◆ Exercise directions ◆
Please repeat only the stretch of records running from the first line through the line that contains "if is_continuation d".
START Dataset entries
Lemma chars_chunk c r t l :
  all_chars is_continuation r = true → chars t = l → Forall leads l →
  chars (String c (r +:+ t)) = String c r :: l.
Proof.
  intros Hr Ht Hl. revert c. induction r as [|d r IH]; intros c.
  - change ("" +:+ t) with t. simpl. rewrite Ht. destruct l as [|x l]; [done|].
    apply Forall_cons in Hl as [(d & r & -> & Hd) _]. by rewrite Hd.
  - simpl in Hr. apply andb_true_iff in Hr as [Hd Hr].
    change (String d r +:+ t) with (String d (r +:+ t)).
    change (chars (String c ?s)) with
      (match chars s with
       | (String d _ as x) :: xs =>
         if is_continuation d then String c x :: xs else String c "" :: x :: xs
       | xs => String c "" :: xs end).
    rewrite IH by done. by rewrite Hd.
Qed.

Lemma chars_concat l : grouped l → chars (concat_chars l) = l.
Proof.
  induction l as [|x l IH]; [done|]. intros [[(c & r & -> & Hr) Hl]%Forall_cons Ht]. simpl in *.
  change (String c r +:+ concat_chars l) with (String c (r +:+ concat_chars l)).
  apply chars_chunk; [done| |done]. apply IH. split; [done|]. by apply Forall_tail.
Qed.

Lemma grouped_app l1 l2 : grouped (l1 ++ l2) → grouped l1 ∧ grouped l2.
Proof.
  intros [[H1 H2]%Forall_app Ht]. destruct l1 as [|x l1]; [by repeat split|].
  simpl in Ht. apply Forall_app in Ht as [H3 H4]. repeat split; try done. by apply Forall_tail.
Qed.

(** *** [strip] *)
Lemma drop_spaces_suffix l : ∃ pre, l = pre ++ drop_spaces l.
Proof.
  induction l as [|x l [pre IH]]; [by exists []|]. simpl. destruct (is_space x).
  - exists (x :: pre). by rewrite <- app_comm_cons, <- IH.
  - by exists [].
Qed.
Lemma drop_spaces_idemp l : drop_spaces (drop_spaces l) = drop_spaces l.
Proof.
  induction l as [|x l IH]; [done|]. simpl. destruct (is_space x) eqn:E; [done|]. simpl. by rewrite E.
Qed.
Lemma drop_spaces_prefix l1 l2 : drop_spaces (l1 ++ l2) = l1 ++ l2 → drop_spaces l1 = l1.
Proof.
  destruct l1 as [|x l1]; [done|]. simpl. destruct (is_space x); [|done]. intros E.
  apply (f_equal length) in E. destruct (drop_spaces_suffix (l1 ++ l2)) as [pre Hp].
  apply (f_equal length) in Hp. rewrite (length_app pre) in Hp. cbn [length] in E. lia.
Qed.

Definition trimmed (l : list string) : list string :=
  reverse (drop_spaces (reverse (drop_spaces l))).
Lemma trimmed_infix l : ∃ pre post, l = pre ++ trimmed l ++ post.
Proof.
  destruct (drop_spaces_suffix l) as [pre Hp].
  destruct (drop_spaces_suffix (reverse (drop_spaces l))) as [post Hq].
  exists pre, (reverse post). unfold trimmed. rewrite <- reverse_app, <- Hq, reverse_involutive. done.
Qed.
Lemma trimmed_idemp l : trimmed (trimmed l) = trimmed l.
Proof.
  unfold trimmed at 1. assert (drop_spaces (trimmed l) = trimmed l) as ->.
  { destruct (drop_spaces_suffix (reverse (drop_spaces l))) as [post Hq].
    apply (f_equal reverse) in Hq. rewrite reverse_involutive, reverse_app in Hq.
    apply (drop_spaces_prefix _ (reverse post)). unfold trimmed. rewrite <- Hq. apply drop_spaces_idemp. }
  unfold trimmed. by rewrite reverse_involutive, drop_spaces_idemp.
Qed.

Lemma chars_strip s : chars (strip s) = trimmed (chars s).
Proof.
  unfold strip. fold (trimmed (chars s)). apply chars_concat.
  pose proof (chars_grouped s) as Hg. destruct (trimmed_infix (chars s)) as (pre & post & E).
  rewrite E in Hg. apply grouped_app in Hg as [_ [Hg _]%grouped_app]. done.
Qed.
Lemma strip_idemp s : strip (strip s) = strip s.
Proof.
  unfold strip at 1. rewrite chars_strip. fold (trimmed (trimmed (chars s))). by rewrite trimmed_idemp.
Qed.
Lemma py_len_strip s : py_len (strip s) ≤ py_len s.
Proof.
  unfold py_len. rewrite chars_strip. destruct (trimmed_infix (chars s)) as (pre & post & E).
  apply (f_equal length) in E. rewrite !length_app in E. lia.
Qed.

Lemma text_ok v label m t : text v label m = Ok t →
  t ≠ "" ∧ (Z.of_nat (py_len t) ≤ m)%Z ∧ text (JStr t) label m = Ok t.
Proof.
  unfold text at 1. destruct v as [| | |s| |]; try done. case_bool_decide as Hs; [done|].
  destruct (m <? Z.of_nat (py_len s))%Z eqn:Hm; [done|]. intros [= <-]. apply Z.ltb_ge in Hm.
  pose proof (py_len_strip s) as Hl. split_and!; [done|lia|].
  unfold text. rewrite strip_idemp, bool_decide_eq_false_2 by done.
  destruct (m <? Z.of_nat (py_len (strip s)))%Z eqn:E; [|done]. apply Z.ltb_lt in E. lia.
Qed.

(** *** Contracts *)
(** One element of a contract and the check it stands for. *)
Record parses_check (v : json) (c : check) : Prop := ParsesCheck {
  pc_fields : ∃ m, v = JObj m ∧ only_fields m ["id"; "kind"; "description"] = true ∧
    key (field m "id") "check id" = Ok (c_id c) ∧ kind_of (field m "kind") = Some (c_kind c) ∧
    text (field m "description") "check description" 2000 = Ok (c_description c) }.

Lemma contract_go_ok seen l cs :
  contract_go seen l = Ok cs ↔
    Forall2 parses_check l cs ∧ NoDup (c_id <$> cs) ∧ ∀ c, c ∈ cs → c_id c ∉ seen.
Proof.
  revert seen cs. induction l as [|v l IH]; intros seen cs.
  - simpl. split.
    + intros [= <-]. split_and!; [done|constructor|by intros ? ?%elem_of_nil].
    + intros (H & _ & _). by inversion H.
  - split.
    + destruct v as [| | | | |m]; try done. cbn [contract_go]. intros H. res_inv_all.
      destruct (kind_of (field m "kind")) as [k|] eqn:Hk; [|done]. res_inv_all. bsimpl.
      match goal with H : contract_go _ _ = Ok _ |- _ => apply IH in H as (HF & Hnd & Hs) end.
      split_and!.
      * constructor; [|done]. split. by exists m.
      * simpl. constructor; [|done]. intros (c & E & Hc)%list_elem_of_fmap.
        apply (Hs _ Hc). simpl in E. set_solver.
      * intros c [->|Hc]%elem_of_cons; [done|]. specialize (Hs c Hc). set_solver.
    + intros (HF & Hnd & Hs). inversion HF as [|? c ? cs' [(m & -> & Hf & Hkey & Hkind & Htext)] HF']; subst.
      apply NoDup_cons in Hnd as [Hc Hnd]. cbn [contract_go].
      rewrite Hf, Hkey. simpl. rewrite Hkind. rewrite bool_decide_eq_true_2 by (apply Hs; left). simpl.
      rewrite Htext. simpl. assert (contract_go ({[c_id c]} ∪ seen) l = Ok cs') as ->; [|by destruct c].
      apply IH. split_and!; [done|done|]. intros d Hd Hin. apply elem_of_union in Hin as [Hin|Hin].
      * apply elem_of_singleton in Hin. apply Hc, list_elem_of_fmap. by exists d.
      * apply (Hs d); [by right|done].
Qed.

Lemma parses_check_json v c : parses_check v c → parses_check (check_json c) c.
Proof.
  intros [(m & -> & _ & Hk & _ & Ht)]. split. eexists. split; [reflexivity|].
  split_and!.
  - apply forallb_forall. intros [k x] Hin. apply bool_decide_eq_true_2.
    apply list_elem_of_In, elem_of_map_to_list, elem_of_list_to_map_2 in Hin. simpl.
    set_solver.
  - unfold key in *. destruct (field m "id"); try done. destruct (KEY s) eqn:E; [|done].
    injection Hk as E1. change (key (JStr (c_id c)) "check id" = Ok (c_id c)). unfold key. by rewrite <- E1, E.
  - unfold field. simpl. by destruct (c_kind c).
  - apply text_ok in Ht as (_ & _ & Ht). exact Ht.
Qed.

#[export] Instance check_le_trans : Transitive check_le.
Proof. intros c d e. unfold check_le. apply transitivity. Qed.
#[export] Instance check_le_total : Total check_le.
Proof. intros c d. unfold check_le. apply total. apply _. Qed.
Lemma check_sorted_unique cs ds :
  NoDup (c_id <$> cs) → StronglySorted check_le cs → StronglySorted check_le ds → cs ≡ₚ ds → cs = ds.
Proof.
  intros Hnd H1 H2 Hp. apply (StronglySorted_unique_strong check_le); [|done..].
  intros x y Hx Hy Hxy Hyx. rewrite <- Hp in Hy.
  assert (c_id x = c_id y) as E by (by apply (anti_symm String.le)).
  apply list_elem_of_lookup in Hx as [i Hi]. apply list_elem_of_lookup in Hy as [j Hj].
  assert (i = j); [|congruence]. apply (NoDup_lookup _ i j (c_id x) Hnd); [by rewrite list_lookup_fmap, Hi|by rewrite list_lookup_fmap, Hj, E].
Qed.

Lemma Forall2_permuted {A B} (R : A → B → Prop) l1 l2 k1 :
  l1 ≡ₚ l2 → Forall2 R l1 k1 → ∃ k2, k1 ≡ₚ k2 ∧ Forall2 R l2 k2.
Proof.
  intros Hp. revert k1. induction Hp as [|x l l' _ IH|x y l|l l' l'' _ IH1 _ IH2]; intros k1 HF.
  - by exists k1.
  - inversion HF as [|? b ? k Hb Hk]; subst. destruct (IH k Hk) as (k2 & ? & ?).
    exists (b :: k2). split; [by constructor|by constructor].
  - inversion HF as [|? b ? k Hb Hk]; subst. inversion Hk as [|? c ? k' Hc Hk']; subst.
    exists (c :: b :: k'). split; [constructor|by repeat constructor].
  - destruct (IH1 k1 HF) as (k2 & ? & H2). destruct (IH2 k2 H2) as (k3 & ? & ?).
    exists k3. split; [by transitivity k2|done].
Qed.

(** A contract is a sorted list of distinct checks, the same for every order of its elements. *)
Lemma contract_ok v cs : contract v = Ok cs ↔ ∃ l ds, v = JArr l ∧ 1 ≤ length l ≤ 64 ∧
  Forall2 parses_check l ds ∧ NoDup (c_id <$> ds) ∧ cs ≡ₚ ds ∧ StronglySorted check_le cs.
Proof.
  split.
  - destruct v as [| | | |l|]; try done. cbn [contract]. intros H. res_inv_all. bsimpl.
    match goal with H : contract_go _ _ = Ok ?ds |- _ =>
      apply contract_go_ok in H as (HF & Hnd & _); exists l, ds end.
    repeat match goal with H : (_ <=? _) = true |- _ => apply Nat.leb_le in H end.
    split_and!; try done; [by rewrite merge_sort_Permutation|apply StronglySorted_merge_sort; apply _].
  - intros (l & ds & -> & Hl & HF & Hnd & Hp & Hs). cbn [contract].
    assert ((1 <=? length l) && (length l <=? 64) = true) as ->.
    { apply andb_true_iff. rewrite !Nat.leb_le. lia. }
    simpl. assert (contract_go ∅ l = Ok ds) as ->; [by apply contract_go_ok; set_solver|].
    simpl. f_equal. symmetry. apply check_sorted_unique; [by rewrite Hp|done| |].
    + apply StronglySorted_merge_sort; apply _.
    + by rewrite merge_sort_Permutation.
Qed.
END Dataset entries
◆ Expected output ◆
Lemma chars_chunk c r t l :
  all_chars is_continuation r = true → chars t = l → Forall leads l →
  chars (String c (r +:+ t)) = String c r :: l.
Proof.
  intros Hr Ht Hl. revert c. induction r as [|d r IH]; intros c.
  - change ("" +:+ t) with t. simpl. rewrite Ht. destruct l as [|x l]; [done|].
    apply Forall_cons in Hl as [(d & r & -> & Hd) _]. by rewrite Hd.
  - simpl in Hr. apply andb_true_iff in Hr as [Hd Hr].
    change (String d r +:+ t) with (String d (r +:+ t)).
    change (chars (String c ?s)) with
      (match chars s with
       | (String d _ as x) :: xs =>
         if is_continuation d then String c x :: xs else String c "" :: x :: xs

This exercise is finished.